2.3.1. Workplace violence, verbal violence, and physical violence

Workplace violence (WPV) was assessed by the question, “Have you ever experienced the following behavior conducted by your patients or their relations?” The answers were verbal violence, physical violence, both verbal and physical violence (BV), and no violence (NV). In this study, physical violence (PV) was recoded as yes (1) or no (0), with the former one including medical staff reporting physical violence and BV. VV was also recoded as yes (1) or no (0), with the former one including medical staff reporting verbal violence and BV. This question has been used to evaluate WPV in many previous studies (32, 38, 39).

2.3.2. Work-related variables

In this study, the work-related variables contained types of medical staff, professional titles, hospital levels, managers, working years, job changing, working hours/week, night duty times/week, monthly income, self-reported working environment, and self-reported social position. Types of medical staff included doctors (1), nurses (2), and medical technicians (3). The professional title was evaluated by senior (1), vice-senior (2), intermediate (3), and junior and others (4). As this study was conducted among municipal and county-level hospitals, there was no level 1 hospital.

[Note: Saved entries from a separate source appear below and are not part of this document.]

(** * species.plot.plot_spectrum: a shallow embedding of [plot_spectrum]

    The function under study composes spectra, photometry, synthetic
    photometry, filter profiles and fit residuals into one figure.  It is a
    single Python routine that threads two pieces of mutable state through
    all of its branches: the list [plot_kwargs] (and the dictionaries it
    holds), and the matplotlib figure.  Both are modelled explicitly:

    - Python objects that can be aliased (lists, dictionaries) live in a
      [heap] indexed by addresses; dynamic values are [pyval]s;
    - the figure is a record of axes, each with its limits, labels and the
      ordered log of draw calls issued on it;
    - the routine itself runs in a state-and-exception monad [M]: an
      exception keeps the state reached so far, as in Python.

    Numbers.  Binary64 values are modelled by exact rationals extended with
    NaN and the two infinities ([f64]); rounding and signed zeros are not
    modelled.  The one integer the routine takes from a rounded
    transcendental function, [math.floor(math.log10(x))], is a collaborator,
    so that nothing is assumed about the rounding of the logarithm.

    Collaborators that are not part of this module (the filter lookup
    [ReadFilter], [create_model_label], [numpy.percentile], the colour
    cycle of the plotting backend and the decimal logarithm) are the fields
    of the class [Collab].
    Draw primitives are recorded, not interpreted: a draw call appends a
    record to the log of its axes and never raises, except that Python
    itself rejects a call whose explicit keywords collide with the keys of
    a [**kwargs] dictionary.  The limits of an axes are read back as they
    were set; the backend expands identical limits, ignores a non-positive
    limit of a log axis and refuses NaN and the infinities, so statements
    that read limits back are made for the limits the backend takes as
    given.  Calls that only decorate the figure (tick
    parameters, minor locators, label offsets, formatters and the legend)
    leave no trace in the model. *)

From Stdlib Require Import ZArith QArith Qround Qabs String Ascii List Bool Lia.
From Stdlib Require Import DecimalString.
From stdpp Require Import base option list.
(** The day before [d], and the day [k] days after [d]. *)
Definition prevDay (d : day) : day :=
  let '(y, m, dd) := d in
  if 1 <? dd then (y, m, dd - 1)
  else if 0 <? m then (y, m - 1, daysInMonth y (m - 1))
  else (y - 1, 11, 31).


End Civil.

(** A runtime whose local time zone is UTC and whose [new Date(s)] reads the
    date-only form [YYYY-MM-DD] of a calendar day; every other string is an
    Invalid Date. It is the runtime of the concrete runs below. *)
Module UTC.

Definition digitValue (c : ascii) : option Z :=
  let n := Z.of_N (N_of_ascii c) in
  if (48 <=? n) && (n <=? 57) then Some (n - 48) else None.

Fixpoint digits (acc : Z) (cs : list ascii) : option Z :=
  match cs with
  | [] => Some acc
  | c :: r =>
      match digitValue c with
      | Some v => digits (10 * acc + v) r
      | None => None
      end
  end.

Definition msPerDay : Z := 86400000.

(** Midnight, UTC, of a calendar day. *)
Definition midnight (d : Civil.day) : DateFields.t :=
  let '(y, m, dd) := d in
  DateFields.mk (Civil.daysFromEpoch d * msPerDay) y m dd.

Definition newDate (s : string) : JSDate :=
  match list_ascii_of_string s with
  | [y1; y2; y3; y4; h1; m1; m2; h2; d1; d2] =>
      if Ascii.eqb h1 "-" && Ascii.eqb h2 "-" then
        match digits 0 [y1; y2; y3; y4], digits 0 [m1; m2], digits 0 [d1; d2] with
        | Some y, Some m, Some d =>
            if Civil.valid (y, m - 1, d)
            then Some (midnight (y, m - 1, d))
            else None
        | _, _, _ => None
        end
      else None
  | _ => None
  end.
(** * Colab VS Code extension: authentication flows and the async toggle

    A shallow embedding of the asynchronous parts of the extension:
    - [Toggle]: [AsyncToggle] from [src/common/toggleable.ts];
    - [Url]: the query-string functions the flows rely on, and the URL
      parser of the platform as a parameter of the loopback handler;
    - [CodeManager]: the broker of pending code-waits;
    - [LoopbackServer]: the class of [src/common/loopback-server.ts];
    - [Loopback]: [LocalServerFlow] with its [Handler], from
      [src/auth/flows/loopback.ts];
    - [Proxied]: the callback of the proxied-redirect flow;
    - [Provider]: session persistence of the authentication provider;
    - [ToggleTrace], [LoopbackServerLife], [FlowLife] and [Answer]: the
      notions for the invariants of the toggle, of a loopback server and
      of the flow over all their runs;
    - [CcuInformation]: the poller of [src/colab/ccu-info.ts].
    The models are followed by the theorems about them, module by module.

    JavaScript is single threaded: an [async] function runs without
    interruption up to its next [await].  Each function is therefore cut at
    its [await]s into pieces that run atomically on an explicit state, and
    the environment (the event loop) decides in which order parked
    activations are resumed. *)

From Stdlib Require Import Ascii.
From stdpp Require Import gmap strings list fin_maps pretty.

Open Scope string_scope.
Open Scope list_scope.

(** ** A small state monad

    The pieces of the embedded methods thread the mutable fields of [this]
    (and of the objects it owns) through a state monad. *)

Definition St (W A : Type) : Type := W → A * W.

Section state_monad.
Context {W : Type}.

#[export] Instance St_ret : MRet (St W) := λ A a s, (a, s).
#[export] Instance St_bind : MBind (St W) :=
  λ A B f m s, let '(a, s') := m s in f a s'.

Definition gets {A} (f : W → A) : St W A := λ s, (f s, s).
Definition modify (f : W → W) : St W unit := λ s, ((), f s).
Definition exec {A} (m : St W A) (s : W) : W := snd (m s).
Definition eval {A} (m : St W A) (s : W) : A := fst (m s).
Definition when (b : bool) (m : St W unit) : St W unit :=
  if b then m else mret ().
End state_monad.

(** ** AsyncToggle *)

Module Toggle.

(** [type ToggleDirection = "on" | "off"] *)
Inductive ToggleDirection := on | off.

#[export] Instance ToggleDirection_eq_dec : EqDecision ToggleDirection.
Proof. solve_decision. Defined.

Definition direction_name (d : ToggleDirection) : string :=
  match d with on => "on" | off => "off" end.

(** Values that are thrown, or given as the reason of an abort.
    [ToggleAbortedError] is the class of the source; [Failure] stands for
    whatever else [turnOn]/[turnOff] may reject with. *)
Inductive error :=
| ToggleAbortedError (from to : ToggleDirection)
| Failure (msg : string).

#[export] Instance toggle_error_eq_dec : EqDecision error.
Proof. solve_decision. Defined.

Definition error_message (e : error) : string :=
  match e with
  | ToggleAbortedError from to =>
      "Toggling from " +:+ direction_name from +:+
      " superseded by toggle to " +:+ direction_name to
  | Failure msg => msg
  end.

(** An [AbortController] is identified by its allocation index; the heap
    keeps the [aborted] flag and [reason] of its signal. *)
Definition ctrl := nat.

Record AbortSignal := { aborted : bool; reason : option error }.

(** [private inFlight?: { ctrl: AbortController; to: ToggleDirection }] *)
Record InFlight := { in_ctrl : ctrl; in_to : ToggleDirection }.

#[export] Instance InFlight_eq_dec : EqDecision InFlight.
Proof. solve_decision. Defined.

(** What an observer of the toggle can see: the calls of the abstract
    methods with the signal they received, the aborts, and the log. *)
Inductive effect :=
| TurnOn (c : ctrl)
| TurnOff (c : ctrl)
| Abort (c : ctrl) (r : error)
| LogTrace (msg : string) (err : option error)
| LogError (msg : string) (err : error).

#[export] Instance effect_eq_dec : EqDecision effect.
Proof. solve_decision. Defined.

Definition Turn (to : ToggleDirection) (c : ctrl) : effect :=
  match to with on => TurnOn c | off => TurnOff c end.

Record state := {
  inFlight : option InFlight;
  signals : gmap ctrl AbortSignal;
  allocated : nat;
  (** activations of [toggle] parked at their [await], by controller *)
  parked : gmap ctrl ToggleDirection;
  effects : list effect
}.

Definition init : state :=
  {| inFlight := None; signals := ∅; allocated := 0; parked := ∅;
     effects := [] |}.

Definition set_inFlight (f : option InFlight) : St state unit :=
  modify (λ s, {| inFlight := f; signals := signals s;
                  allocated := allocated s; parked := parked s;
                  effects := effects s |}).

Definition emit (e : effect) : St state unit :=
  modify (λ s, {| inFlight := inFlight s; signals := signals s;
                  allocated := allocated s; parked := parked s;
                  effects := effects s ++ [e] |}).

Definition set_parked (p : gmap ctrl ToggleDirection) : St state unit :=
  modify (λ s, {| inFlight := inFlight s; signals := signals s;
                  allocated := allocated s; parked := p;
                  effects := effects s |}).

(** [new AbortController()] *)
Definition newAbortController : St state ctrl :=
  λ s, (allocated s,
        {| inFlight := inFlight s;
           signals := <[allocated s := {| aborted := false; reason := None |}]>
                        (signals s);
           allocated := S (allocated s); parked := parked s;
           effects := effects s |}).

(** [ctrl.signal.aborted] *)
Definition signal_aborted (c : ctrl) (s : state) : bool :=
  match signals s !! c with
  | Some sig => aborted sig
  | None => false
  end.

(** [ctrl.abort(reason)]: the first abort sets the flag and the reason,
    later ones change nothing. *)
Definition abort (c : ctrl) (r : error) : St state unit :=
  emit (Abort c r);;
  modify (λ s,
    if signal_aborted c s then s
    else {| inFlight := inFlight s;
            signals := <[c := {| aborted := true; reason := Some r |}]>
                         (signals s);
            allocated := allocated s; parked := parked s;
            effects := effects s |}).

(** [private hasActiveControl(ctrl): boolean] *)
Definition hasActiveControl (c : ctrl) (s : state) : bool :=
  match inFlight s with
  | Some f => bool_decide (in_ctrl f = c)
  | None => false
  end.

(** How a call of [toggle] leaves its synchronous prefix. *)
Inductive activation :=
| Returned              (** returned before any [await] *)
| Awaiting (c : ctrl).  (** parked on the promise of [turnOn]/[turnOff] *)

(** How the promise of [turnOn]/[turnOff] settles. *)
Inductive outcome :=
| Fulfilled
| Rejected (err : error).

(** How the promise returned by [toggle] settles. *)
Inductive completion :=
| Resolved
| Threw (err : error).

(** The part of [toggle] after the early return: allocate the controller,
    record it, call the abstract method and park on its promise. *)
Definition launch (to : ToggleDirection) : St state activation :=
  c ← newAbortController;
  set_inFlight (Some {| in_ctrl := c; in_to := to |});;
  emit (Turn to c);;
  p ← gets parked;
  set_parked (<[c := to]> p);;
  mret (Awaiting c).

(** [toggle(to)] up to its [await]. *)
Definition toggle (to : ToggleDirection) : St state activation :=
  f ← gets inFlight;
  match f with
  | Some f =>
      if decide (in_to f = to) then mret Returned
      else abort (in_ctrl f) (ToggleAbortedError (in_to f) to);; launch to
  | None => launch to
  end.

(** [toggle(to)] from its [await] on: the [try] body after the await, the
    [catch] and the [finally]. *)
Definition toggle_resume (c : ctrl) (to : ToggleDirection) (o : outcome)
  : St state completion :=
  r ← match o with
      | Fulfilled =>
          active ← gets (hasActiveControl c);
          if active : bool then
            emit (LogTrace ("Async toggle to " +:+ direction_name to +:+
                            " completed successfully.") None);;
            mret Resolved
          else
            emit (LogTrace ("Completed toggle to " +:+ direction_name to +:+
                            " but a new one superseded it.") None);;
            mret Resolved
      | Rejected err =>
          ab ← gets (signal_aborted c);
          if ab : bool then
            emit (LogTrace "Async toggle aborted." (Some err));;
            mret Resolved
          else
            emit (LogError ("Async toggle to " +:+ direction_name to +:+
                            " failed unexpectedly.") err);;
            mret (Threw err)
      end;
  active ← gets (hasActiveControl c);
  when active (set_inFlight None);;
  mret r.

(** What the environment can do to a toggle: call [on()] or [off()], or
    settle the promise a parked activation waits for. *)
Inductive event :=
| Call (to : ToggleDirection)
| Settle (c : ctrl) (o : outcome).

Inductive observation :=
| Started (a : activation)
| Finished (r : completion)
| Ignored.

Definition step (e : event) : St state observation :=
  match e with
  | Call to => a ← toggle to; mret (Started a)
  | Settle c o =>
      p ← gets parked;
      match p !! c with
      | Some to =>
          set_parked (delete c p);;
          r ← toggle_resume c to o;
          mret (Finished r)
      | None => mret Ignored
      end
  end.

Fixpoint run (es : list event) : St state (list observation) :=
  match es with
  | [] => mret []
  | e :: es => o ← step e; os ← run es; mret (o :: os)
  end.

Inductive reachable : state → Prop :=
| reachable_init : reachable init
| reachable_step s e : reachable s → reachable (exec (step e) s).

(** *** Notions used in the statements about the toggle *)

(** The signal of a new controller. *)
Definition fresh_signal : AbortSignal := {| aborted := false; reason := None |}.

(** [e] is a call of [turnOn] or [turnOff] with the signal of controller
    [c]. *)
Definition is_turn (c : ctrl) (e : effect) : bool :=
  match e with
  | TurnOn c' | TurnOff c' => bool_decide (c' = c)
  | _ => false
  end.

(** The number of calls of [turnOn]/[turnOff] that received the signal of
    controller [c]. *)
Definition calls_with (c : ctrl) (es : list effect) : nat :=
  length (List.filter (is_turn c) es).

(** Invariants of the states a toggle can be in: the in-flight record
    belongs to a parked activation whose signal is not aborted; every other
    parked activation has been superseded; each controller was handed to
    exactly one call of [turnOn]/[turnOff]. *)
Record inv (s : state) : Prop := {
  inv_active f :
    inFlight s = Some f →
    parked s !! in_ctrl f = Some (in_to f) ∧
    signal_aborted (in_ctrl f) s = false;
  inv_parked c d :
    parked s !! c = Some d → c < allocated s ∧ Turn d c ∈ effects s;
  inv_superseded c d :
    parked s !! c = Some d → hasActiveControl c s = false →
    signal_aborted c s = true;
  inv_calls c :
    calls_with c (effects s) = if decide (c < allocated s) then 1 else 0
}.

(** The log entry the second half of [toggle] writes. *)
Definition resume_log (c : ctrl) (to : ToggleDirection) (o : outcome)
    (s : state) : effect :=
  match o with
  | Fulfilled =>
      if hasActiveControl c s
      then LogTrace ("Async toggle to " +:+ direction_name to +:+
                     " completed successfully.") None
      else LogTrace ("Completed toggle to " +:+ direction_name to +:+
                     " but a new one superseded it.") None
  | Rejected err =>
      if signal_aborted c s
      then LogTrace "Async toggle aborted." (Some err)
      else LogError ("Async toggle to " +:+ direction_name to +:+
                     " failed unexpectedly.") err
  end.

Hospital level was measured by level 2 (0) and level 3 (1). The manager was measured by yes (1) or no (0), and the former one contained the dean/vice-dean, director/vice-director, and change nurse. Job changing was also evaluated by yes (1) or no (0), and medical staff who had full-time labor in other institutions were marked true for job changing. Working hours per week were evaluated by the question, “How many hours do you work per week on average?” The participants answered the number of hours per week that they worked. The number of working hours/week was analyzed in this study. Night duty frequency/week was measured by the average times of night duty for the participants. Income level was evaluated by the question about the income of the participants, including salary, bonus, and all the other kinds of income. The answers can be chosen from ≤ 3,000 RMB, 3,001–5,000 RMB, 5,001–7,000 RMB, 7,001–9,000 RMB, 9,001–11,000 RMB, 11,001–13,000 RMB, and ≥13,001 RMB. As fewer participants chose the last 3 answers, we recoded them as follows: ≤ 5,000 RMB (L1), 5,001–9,000 RMB (L2), and ≥9,001 RMB (L3). A US dollar is approximately equal to 7 RMB. The working environment was evaluated by the self-reported question, “What do you think about your current working environment?” The answer contained very good, good, average, bad, and very bad. We recoded them into good (1), average (2), and bad (3). The good classification contained very good and good options, and the bad classification contained bad and very bad options. Social position was also evaluated by the self-reported question, “What do you think about your current social position?” The answer also contained very good, good, average, bad, and very bad. We recoded them into good (1), average (2), and bad (3). The good classification contained very good and good options, and the bad classification contained bad and very bad options.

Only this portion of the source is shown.